Tipperary Star reporter

Reporter:

Tipperary Star reporter

Email:

news@tipperarystar.ie

Breaking:Tipperary water users urged to be vigilant after Lorrha River is hit by Crayfish Plague

A white-clawed crayfish

All water users are being urged to take precautions to stop the spread of crayfish plague after confirmation of an outbreak on the Lorrha River in North Tipperary.

Numbers of dead freshwater crayfish were reported on the river in Lorrha village earlier this month and DNA analysis has now confirmed that the cause of death was Crayfish Plague.

This is the fourth confirmed outbreak of crayfish plague since 2015, including one earlier this summer on the River Suir.

The situation is being investigated by the National Parks and Wildlife Service (NPWS) of the Department of Culture, Heritage and the Gaeltacht, Inland Fisheries Ireland (IFI), the Marine Institute, and Tipperary County Council.

The kill has impacted white-clawed crayfish only.

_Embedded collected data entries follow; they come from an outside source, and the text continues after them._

Lemma access_lir_class c key e :
  WF c → map_ c !! key = Some e → in_lirs_stack e = true →
  ∃ c', access_lir key c = Some c' ∧ ∀ k, lir c' k = lir c k.
Proof.
  intros Hwf He HinS.
  destruct (in_S_back _ _ _ Hwf He HinS) as (i & bottom & Hi & Hnode & Hbk).
  destruct (moved_top_WF _ _ _ _ Hwf He HinS Hi Hnode) as [Hwf1 Hs1].
  assert (∀ k, lir (moved_top c key e i) k = lir c k) as Hlir1.
  { intros k. unfold lir. simpl. destruct (decide (k = key)) as [->|Hk].
    - by rewrite lookup_insert_eq, He.
    - by rewrite lookup_insert_ne. }
  rewrite (access_lir_eq c key e i bottom He Hi Hnode Hbk).
  case_bool_decide; eexists; (split; [done|]); [|done].
  intros k. by rewrite stack_pruning_lir.
Qed.

Lemma access_hir_resident_class c key e :
  WF c → map_ c !! key = Some e → is_LIR e = false → is_resident e = true →
  in_lirs_stack e = false →
  ∃ c', access_hir_resident key c = Some c' ∧ ∀ k, lir c' k = lir c k.
Proof.
  intros Hwf He HLIR Hres HinS.
  destruct (flags_ok_HIR _ (flags_lookup _ _ _ (proj2 Hwf) He) HLIR) as [HrQ _].
  assert (in_hir_stack e = true) as HinQ by congruence.
  destruct (linked_node _ _ _ _ _ _ _ (links_Q _ (proj1 Hwf)) He HinQ) as (j & Hj & Hnode).
  exists (refreshed c key e j). split.
  - by apply access_hir_resident_eq_refresh.
  - intros k. unfold lir. simpl. destruct (decide (k = key)) as [->|Hk].
    + by rewrite lookup_insert_eq, He.
    + by rewrite lookup_insert_ne.
Qed.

Other freshwater animals are not affected.

This is a characteristic feature of the disease which only infects species of crayfish but causes 100 per cent mortality.

There is no indication at this stage of how the disease reached the Lorrha River

It is, however, known that the outbreak on the Suir involved a different strain of the disease to that in the Cavan outbreak.

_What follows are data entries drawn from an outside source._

Example LoadForCmd_rel_default_of_pmi :
  option_map (fun r => map DefValue
                         (filter (fun fl => String.eqb (Name fl) "rel")
                                 (Flags (snd r))))
    (runStateT (LoadForCmd (initVars host4))
       (newCmd (Relation PMI (DefaultOptions (initVars host4)))))
  = Some [VRel "pmi"].
Proof. reflexivity. Qed.

(** C9, as the code has it: [LoadForCmd] panics only when the command
    already has a flag of one of its names or aliases; otherwise it
    registers exactly one flag per field of the configuration, each name
    bound to the field the source binds it to; only the flag of the
    dimension, dim, and the flag of the window size, window, have a short
    alias, d and w respectively; every flag but rel is
    registered with the value [DefaultOptions] gives its field; rel is
    registered without a default of its own and shows what [String] returns
    for the relation type [opts] holds at that time, which is the value of
    [DefaultOptions] when that relation type is empty or ppmi. *)
Theorem LoadForCmd_registers_one_flag_per_field (g : Vars) (c : Cmd) :
  exists (fs : list Flag) (o' : Options.t),
    runStateT (LoadForCmd g) c
    = (if usable (Flags c)
       then Some (tt, {| Flags := Flags c ++ fs; Opts := o' |})
       else None)
    /\ (forall f : Field,
          count_occ Field_eq_dec (map flagField fs) f = 1%nat)
    /\ map (fun fl => (Name fl, flagField fl)) fs
       = [("batch", FBatchSize); ("dim", FDim); ("goroutines", FGoroutines);
          ("in-memory", FDocInMemory); ("initlr", FInitlr); ("iter", FIter);
          ("max-count", FMaxCount); ("min-count", FMinCount);
          ("sample", FNegativeSampleSize); ("rel", FRelationType);
          ("smooth", FSmooth); ("threshold", FSubsampleThreshold);
          ("theta", FTheta); ("to-lower", FToLower); ("verbose", FVerbose);
          ("window", FWindow)]
    /\ map (fun fl => (flagField fl, Name fl, Shorthand fl))
         (filter (fun fl => negb (String.eqb (Shorthand fl) "")) fs)
       = [(FDim, "dim", "d"); (FWindow, "window", "w")]
    /\ Forall (fun fl =>
                 DefValue fl
                 = if Field_eqb (flagField fl) FRelationType
                   then VRel (evalState RelationType_String
                                (Options.RelationType (Opts c)))
                   else fieldValue (flagField fl) (DefaultOptions g)) fs
    /\ (Options.RelationType (Opts c) = ""
        \/ Options.RelationType (Opts c) = "ppmi" ->
        Forall (fun fl =>
                  DefValue fl = fieldValue (flagField fl) (DefaultOptions g))
               fs).
Proof.
  eexists. eexists. split; [apply LoadForCmd_run |].
  split; [intros f; destruct f; reflexivity |].
  split; [reflexivity |].
  split; [reflexivity |].
  split.
  - repeat constructor.
  - intros H.
    assert (evalState RelationType_String (Options.RelationType (Opts c))
            = "ppmi") as -> by (destruct H as [-> | ->]; reflexivity).
    repeat constructor.
Qed.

Samples from the Lorrha River are being tested to determine which strain has caused the outbreak of the disease.

All the agencies involved in managing and protecting the rivers in Ireland have expressed concern that another outbreak has been detected and are reiterating their advice and guidance to all users of the river to implement routine cleaning and drying of their equipment once they leave the river and before using it again.

This is especially important as it is known that the crayfish plague organism can be carried on wet equipment to new sites.

Containment of the outbreak is essential to prevent spread to other as yet unaffected populations in Ireland.

Anyone using the river is being urged to observe the Check, Clean and Dry protocol.

All wet gear should be checked for any silt or mud, plant material or animals.

It then should be cleaned and finally dried.

Disinfectant or hot water (over 60⁰C) should be used to clean all equipment followed by a 24hr drying period.

This should be adopted as standard practice in all freshwaters.

Drying is especially important, including removing of any water from inside a boat and disposing of it on grass.

A drying period of at least 24 hours is needed to ensure that a boat is clear of infectious organism.